> [Task item]: Check every line below for the string "zeta", and copy the lines that contain it.

> [Record set]:

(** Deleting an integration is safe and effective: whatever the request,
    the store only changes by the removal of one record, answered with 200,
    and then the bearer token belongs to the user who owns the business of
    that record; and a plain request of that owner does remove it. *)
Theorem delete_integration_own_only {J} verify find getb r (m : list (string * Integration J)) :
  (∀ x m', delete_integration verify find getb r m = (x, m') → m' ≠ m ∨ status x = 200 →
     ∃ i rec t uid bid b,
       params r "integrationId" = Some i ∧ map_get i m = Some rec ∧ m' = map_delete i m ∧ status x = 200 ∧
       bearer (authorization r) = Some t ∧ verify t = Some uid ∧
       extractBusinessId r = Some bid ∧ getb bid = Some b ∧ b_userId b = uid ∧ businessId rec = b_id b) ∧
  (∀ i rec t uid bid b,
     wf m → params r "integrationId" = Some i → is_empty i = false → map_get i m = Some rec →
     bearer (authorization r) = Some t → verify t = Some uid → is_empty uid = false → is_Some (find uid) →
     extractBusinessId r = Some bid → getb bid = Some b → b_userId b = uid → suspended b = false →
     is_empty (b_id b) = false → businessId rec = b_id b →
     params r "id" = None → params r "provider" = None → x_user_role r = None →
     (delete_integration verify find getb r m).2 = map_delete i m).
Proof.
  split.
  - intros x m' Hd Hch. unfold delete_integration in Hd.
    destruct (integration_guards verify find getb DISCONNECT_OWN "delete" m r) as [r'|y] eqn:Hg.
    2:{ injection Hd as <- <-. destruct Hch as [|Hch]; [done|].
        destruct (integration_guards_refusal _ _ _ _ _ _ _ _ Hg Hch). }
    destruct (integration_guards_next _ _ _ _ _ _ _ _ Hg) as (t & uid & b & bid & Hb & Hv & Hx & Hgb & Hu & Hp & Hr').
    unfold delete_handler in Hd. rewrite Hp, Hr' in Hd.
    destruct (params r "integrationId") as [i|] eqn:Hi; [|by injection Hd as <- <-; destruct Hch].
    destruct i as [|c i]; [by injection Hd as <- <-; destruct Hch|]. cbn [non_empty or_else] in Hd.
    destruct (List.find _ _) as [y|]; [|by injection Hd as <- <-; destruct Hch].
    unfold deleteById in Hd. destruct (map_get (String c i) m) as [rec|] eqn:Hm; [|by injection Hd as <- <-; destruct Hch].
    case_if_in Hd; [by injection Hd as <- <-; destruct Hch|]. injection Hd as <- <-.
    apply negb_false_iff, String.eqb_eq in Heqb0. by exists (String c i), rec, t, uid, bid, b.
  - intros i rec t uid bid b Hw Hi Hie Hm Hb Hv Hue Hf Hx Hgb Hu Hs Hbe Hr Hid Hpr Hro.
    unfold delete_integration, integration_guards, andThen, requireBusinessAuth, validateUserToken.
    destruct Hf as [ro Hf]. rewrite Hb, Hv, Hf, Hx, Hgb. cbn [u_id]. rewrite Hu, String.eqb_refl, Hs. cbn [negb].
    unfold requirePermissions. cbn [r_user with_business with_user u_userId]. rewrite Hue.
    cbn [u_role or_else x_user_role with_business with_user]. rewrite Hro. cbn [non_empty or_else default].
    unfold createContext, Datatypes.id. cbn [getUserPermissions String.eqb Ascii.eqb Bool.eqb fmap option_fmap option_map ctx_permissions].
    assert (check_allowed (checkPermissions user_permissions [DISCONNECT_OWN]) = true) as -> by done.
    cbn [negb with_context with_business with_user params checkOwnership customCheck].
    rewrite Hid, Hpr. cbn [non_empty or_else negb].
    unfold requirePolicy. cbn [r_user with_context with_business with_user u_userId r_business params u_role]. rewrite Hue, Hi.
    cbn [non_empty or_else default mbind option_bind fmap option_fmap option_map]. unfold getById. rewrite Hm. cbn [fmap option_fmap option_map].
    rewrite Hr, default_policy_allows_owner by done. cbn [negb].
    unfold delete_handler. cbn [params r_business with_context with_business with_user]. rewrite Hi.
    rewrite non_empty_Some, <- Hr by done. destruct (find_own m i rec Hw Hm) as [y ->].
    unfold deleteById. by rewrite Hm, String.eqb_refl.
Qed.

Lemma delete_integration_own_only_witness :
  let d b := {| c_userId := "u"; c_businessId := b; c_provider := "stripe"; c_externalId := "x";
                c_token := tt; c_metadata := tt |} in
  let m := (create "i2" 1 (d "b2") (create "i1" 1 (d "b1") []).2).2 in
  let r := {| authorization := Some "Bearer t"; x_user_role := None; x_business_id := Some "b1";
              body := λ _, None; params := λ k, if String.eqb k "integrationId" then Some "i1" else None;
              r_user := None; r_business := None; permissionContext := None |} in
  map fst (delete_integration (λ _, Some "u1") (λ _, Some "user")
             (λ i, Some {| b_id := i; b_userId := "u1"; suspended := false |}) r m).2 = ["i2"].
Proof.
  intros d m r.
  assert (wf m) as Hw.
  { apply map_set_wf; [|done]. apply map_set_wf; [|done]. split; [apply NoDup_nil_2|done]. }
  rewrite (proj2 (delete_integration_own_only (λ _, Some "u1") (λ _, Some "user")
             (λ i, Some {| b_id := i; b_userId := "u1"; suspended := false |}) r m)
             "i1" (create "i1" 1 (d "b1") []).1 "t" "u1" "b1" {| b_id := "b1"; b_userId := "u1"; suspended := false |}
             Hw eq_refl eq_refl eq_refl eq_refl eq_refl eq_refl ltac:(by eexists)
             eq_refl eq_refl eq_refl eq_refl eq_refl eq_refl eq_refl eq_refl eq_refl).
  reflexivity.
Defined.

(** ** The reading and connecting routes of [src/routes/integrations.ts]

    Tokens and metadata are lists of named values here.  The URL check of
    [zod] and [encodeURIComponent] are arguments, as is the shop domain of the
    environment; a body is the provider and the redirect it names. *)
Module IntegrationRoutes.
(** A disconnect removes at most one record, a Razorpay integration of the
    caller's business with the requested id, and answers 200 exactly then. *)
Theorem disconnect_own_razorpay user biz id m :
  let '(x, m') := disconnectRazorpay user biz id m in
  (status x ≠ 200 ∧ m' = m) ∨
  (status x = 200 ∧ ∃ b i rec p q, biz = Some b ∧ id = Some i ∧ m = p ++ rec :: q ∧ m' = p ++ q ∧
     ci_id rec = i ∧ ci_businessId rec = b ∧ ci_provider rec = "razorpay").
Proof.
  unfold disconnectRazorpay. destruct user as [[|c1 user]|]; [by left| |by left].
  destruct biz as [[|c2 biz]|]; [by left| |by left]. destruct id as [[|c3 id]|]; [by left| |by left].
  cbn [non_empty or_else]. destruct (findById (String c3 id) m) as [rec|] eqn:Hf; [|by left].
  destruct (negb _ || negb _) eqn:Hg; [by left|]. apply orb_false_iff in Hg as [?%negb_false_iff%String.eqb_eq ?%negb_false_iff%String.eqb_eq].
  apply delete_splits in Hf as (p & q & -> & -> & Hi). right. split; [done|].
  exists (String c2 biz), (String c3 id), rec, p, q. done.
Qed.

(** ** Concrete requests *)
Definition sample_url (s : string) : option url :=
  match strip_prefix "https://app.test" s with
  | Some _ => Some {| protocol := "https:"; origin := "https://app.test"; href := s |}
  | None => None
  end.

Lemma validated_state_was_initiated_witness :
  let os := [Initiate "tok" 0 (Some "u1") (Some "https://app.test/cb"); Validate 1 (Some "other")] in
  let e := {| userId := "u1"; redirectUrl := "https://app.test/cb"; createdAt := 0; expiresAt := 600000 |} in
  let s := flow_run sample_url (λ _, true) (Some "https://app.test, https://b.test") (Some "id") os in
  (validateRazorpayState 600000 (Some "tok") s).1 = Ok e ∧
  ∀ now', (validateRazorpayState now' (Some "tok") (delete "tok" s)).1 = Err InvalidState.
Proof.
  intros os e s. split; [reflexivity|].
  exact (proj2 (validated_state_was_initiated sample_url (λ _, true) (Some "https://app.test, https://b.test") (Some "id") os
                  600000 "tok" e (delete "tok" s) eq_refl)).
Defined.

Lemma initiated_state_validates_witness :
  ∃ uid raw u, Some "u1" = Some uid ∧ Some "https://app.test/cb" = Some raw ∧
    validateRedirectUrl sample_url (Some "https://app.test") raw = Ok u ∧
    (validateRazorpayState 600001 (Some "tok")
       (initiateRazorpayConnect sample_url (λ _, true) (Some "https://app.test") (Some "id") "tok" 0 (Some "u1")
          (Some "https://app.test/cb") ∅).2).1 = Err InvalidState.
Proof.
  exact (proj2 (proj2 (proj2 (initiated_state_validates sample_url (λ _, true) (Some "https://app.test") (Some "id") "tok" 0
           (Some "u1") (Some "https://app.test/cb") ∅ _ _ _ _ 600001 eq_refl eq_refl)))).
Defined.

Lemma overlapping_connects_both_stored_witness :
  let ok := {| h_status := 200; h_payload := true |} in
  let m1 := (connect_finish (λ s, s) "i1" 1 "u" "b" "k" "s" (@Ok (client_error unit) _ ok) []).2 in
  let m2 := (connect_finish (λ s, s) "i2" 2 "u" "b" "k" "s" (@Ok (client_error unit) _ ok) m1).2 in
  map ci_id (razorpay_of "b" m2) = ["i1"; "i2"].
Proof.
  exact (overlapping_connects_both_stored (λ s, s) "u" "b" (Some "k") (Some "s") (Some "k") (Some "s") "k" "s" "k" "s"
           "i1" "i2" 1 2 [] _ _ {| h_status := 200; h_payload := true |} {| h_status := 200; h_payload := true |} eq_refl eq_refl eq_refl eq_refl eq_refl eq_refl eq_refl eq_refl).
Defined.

---

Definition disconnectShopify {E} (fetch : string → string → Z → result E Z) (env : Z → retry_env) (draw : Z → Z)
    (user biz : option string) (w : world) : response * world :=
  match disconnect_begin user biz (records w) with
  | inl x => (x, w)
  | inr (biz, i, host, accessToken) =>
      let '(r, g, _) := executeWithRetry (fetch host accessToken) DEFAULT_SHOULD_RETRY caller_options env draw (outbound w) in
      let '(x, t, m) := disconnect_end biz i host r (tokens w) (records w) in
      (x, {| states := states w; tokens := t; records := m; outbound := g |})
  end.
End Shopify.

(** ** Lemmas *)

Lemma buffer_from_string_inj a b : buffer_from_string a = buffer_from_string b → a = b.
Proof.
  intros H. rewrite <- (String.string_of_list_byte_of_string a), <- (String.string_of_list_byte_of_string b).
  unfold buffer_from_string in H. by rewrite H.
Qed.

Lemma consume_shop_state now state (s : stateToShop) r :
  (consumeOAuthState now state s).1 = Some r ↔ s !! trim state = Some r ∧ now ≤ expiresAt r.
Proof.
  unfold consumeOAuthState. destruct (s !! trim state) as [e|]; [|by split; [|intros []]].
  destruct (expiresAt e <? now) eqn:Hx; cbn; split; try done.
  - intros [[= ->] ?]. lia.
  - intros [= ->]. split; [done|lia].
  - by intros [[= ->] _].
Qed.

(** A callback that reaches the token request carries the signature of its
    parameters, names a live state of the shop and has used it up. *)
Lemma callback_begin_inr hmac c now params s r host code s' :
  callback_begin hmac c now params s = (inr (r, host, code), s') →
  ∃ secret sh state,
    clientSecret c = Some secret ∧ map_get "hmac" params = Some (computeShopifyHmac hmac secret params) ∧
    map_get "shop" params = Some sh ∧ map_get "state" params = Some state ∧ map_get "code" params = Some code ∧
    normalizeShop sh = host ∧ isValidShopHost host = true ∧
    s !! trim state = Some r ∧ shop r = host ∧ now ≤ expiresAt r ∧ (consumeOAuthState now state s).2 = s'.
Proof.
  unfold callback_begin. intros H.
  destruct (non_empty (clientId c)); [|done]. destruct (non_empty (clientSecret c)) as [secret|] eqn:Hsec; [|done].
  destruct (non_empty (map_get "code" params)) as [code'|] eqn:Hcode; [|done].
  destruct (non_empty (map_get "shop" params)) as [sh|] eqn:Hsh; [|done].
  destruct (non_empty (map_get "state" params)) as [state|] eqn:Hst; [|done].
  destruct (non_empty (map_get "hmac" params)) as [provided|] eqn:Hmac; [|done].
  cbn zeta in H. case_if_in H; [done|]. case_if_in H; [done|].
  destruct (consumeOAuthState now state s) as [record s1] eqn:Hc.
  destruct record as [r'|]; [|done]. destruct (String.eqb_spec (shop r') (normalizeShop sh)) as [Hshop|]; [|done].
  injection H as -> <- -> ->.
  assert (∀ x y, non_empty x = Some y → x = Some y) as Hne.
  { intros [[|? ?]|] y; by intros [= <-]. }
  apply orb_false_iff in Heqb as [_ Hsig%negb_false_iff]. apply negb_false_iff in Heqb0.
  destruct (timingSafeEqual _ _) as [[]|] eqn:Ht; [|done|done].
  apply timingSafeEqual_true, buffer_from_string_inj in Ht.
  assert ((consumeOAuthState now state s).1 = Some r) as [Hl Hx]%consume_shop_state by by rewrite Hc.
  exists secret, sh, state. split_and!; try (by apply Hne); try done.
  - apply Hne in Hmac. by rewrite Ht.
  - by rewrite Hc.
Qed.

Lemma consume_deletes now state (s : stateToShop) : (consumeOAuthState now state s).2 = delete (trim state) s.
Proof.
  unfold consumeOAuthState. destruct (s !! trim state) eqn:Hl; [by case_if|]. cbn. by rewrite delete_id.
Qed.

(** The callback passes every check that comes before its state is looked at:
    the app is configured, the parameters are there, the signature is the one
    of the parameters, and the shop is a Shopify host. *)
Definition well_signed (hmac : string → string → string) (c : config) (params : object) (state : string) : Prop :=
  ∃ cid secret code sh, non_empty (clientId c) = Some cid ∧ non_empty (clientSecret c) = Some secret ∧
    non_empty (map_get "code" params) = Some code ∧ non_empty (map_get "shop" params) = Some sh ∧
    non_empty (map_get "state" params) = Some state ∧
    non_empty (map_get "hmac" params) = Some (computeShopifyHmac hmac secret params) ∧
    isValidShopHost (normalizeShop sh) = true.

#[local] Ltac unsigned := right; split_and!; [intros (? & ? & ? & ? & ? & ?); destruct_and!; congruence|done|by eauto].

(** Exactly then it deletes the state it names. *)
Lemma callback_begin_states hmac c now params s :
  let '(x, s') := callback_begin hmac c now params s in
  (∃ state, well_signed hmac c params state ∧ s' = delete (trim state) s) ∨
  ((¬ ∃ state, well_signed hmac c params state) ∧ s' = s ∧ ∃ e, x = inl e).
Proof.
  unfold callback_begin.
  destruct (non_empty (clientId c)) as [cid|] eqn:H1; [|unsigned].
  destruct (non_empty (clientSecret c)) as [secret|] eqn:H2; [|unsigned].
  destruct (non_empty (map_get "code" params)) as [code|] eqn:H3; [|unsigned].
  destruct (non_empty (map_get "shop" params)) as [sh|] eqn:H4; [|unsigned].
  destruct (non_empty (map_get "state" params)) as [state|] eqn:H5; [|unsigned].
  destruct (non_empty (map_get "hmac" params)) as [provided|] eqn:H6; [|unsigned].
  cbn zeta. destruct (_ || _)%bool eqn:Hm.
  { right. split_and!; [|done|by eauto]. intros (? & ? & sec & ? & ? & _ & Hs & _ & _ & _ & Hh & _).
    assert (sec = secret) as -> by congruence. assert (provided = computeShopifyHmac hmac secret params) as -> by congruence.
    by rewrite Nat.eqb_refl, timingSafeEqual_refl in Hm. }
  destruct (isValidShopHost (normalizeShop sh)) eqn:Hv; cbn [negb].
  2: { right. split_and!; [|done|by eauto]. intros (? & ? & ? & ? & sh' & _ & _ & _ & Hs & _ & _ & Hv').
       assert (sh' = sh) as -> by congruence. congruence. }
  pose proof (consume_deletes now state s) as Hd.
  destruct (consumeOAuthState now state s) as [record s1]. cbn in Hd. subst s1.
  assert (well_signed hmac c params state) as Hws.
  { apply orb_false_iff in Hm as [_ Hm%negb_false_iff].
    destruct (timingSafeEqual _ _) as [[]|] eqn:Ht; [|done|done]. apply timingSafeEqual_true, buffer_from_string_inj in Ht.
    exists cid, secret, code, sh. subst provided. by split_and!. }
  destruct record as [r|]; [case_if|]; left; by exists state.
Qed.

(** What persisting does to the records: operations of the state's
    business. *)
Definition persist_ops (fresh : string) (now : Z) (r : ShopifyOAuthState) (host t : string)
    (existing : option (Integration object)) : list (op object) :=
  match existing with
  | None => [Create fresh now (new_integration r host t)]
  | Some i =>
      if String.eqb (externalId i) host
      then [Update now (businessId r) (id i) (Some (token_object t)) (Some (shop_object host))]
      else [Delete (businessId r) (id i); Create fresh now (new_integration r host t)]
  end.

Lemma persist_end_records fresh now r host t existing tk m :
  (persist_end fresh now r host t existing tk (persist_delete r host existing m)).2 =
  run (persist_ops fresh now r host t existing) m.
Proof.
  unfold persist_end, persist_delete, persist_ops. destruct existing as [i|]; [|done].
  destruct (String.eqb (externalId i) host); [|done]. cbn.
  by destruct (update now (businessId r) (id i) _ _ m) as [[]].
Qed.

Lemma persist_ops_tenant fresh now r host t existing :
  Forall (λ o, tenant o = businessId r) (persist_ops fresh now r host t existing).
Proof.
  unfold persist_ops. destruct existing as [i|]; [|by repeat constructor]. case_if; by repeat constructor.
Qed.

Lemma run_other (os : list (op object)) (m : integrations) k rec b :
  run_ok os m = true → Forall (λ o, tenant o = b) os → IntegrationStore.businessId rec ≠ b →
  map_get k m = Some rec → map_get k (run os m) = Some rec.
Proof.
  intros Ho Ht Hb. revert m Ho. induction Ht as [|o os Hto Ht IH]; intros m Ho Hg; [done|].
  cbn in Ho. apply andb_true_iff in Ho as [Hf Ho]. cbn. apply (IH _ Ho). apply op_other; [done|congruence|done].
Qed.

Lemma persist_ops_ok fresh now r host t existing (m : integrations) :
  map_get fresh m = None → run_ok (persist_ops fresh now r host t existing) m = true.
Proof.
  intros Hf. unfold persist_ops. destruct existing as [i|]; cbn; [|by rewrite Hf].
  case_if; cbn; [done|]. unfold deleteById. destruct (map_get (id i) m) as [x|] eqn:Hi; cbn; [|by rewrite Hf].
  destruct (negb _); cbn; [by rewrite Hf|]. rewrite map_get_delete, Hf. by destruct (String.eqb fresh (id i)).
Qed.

> [Task output]:
  cbn zeta in H. case_if_in H; [done|]. case_if_in H; [done|].
  cbn zeta. destruct (_ || _)%bool eqn:Hm.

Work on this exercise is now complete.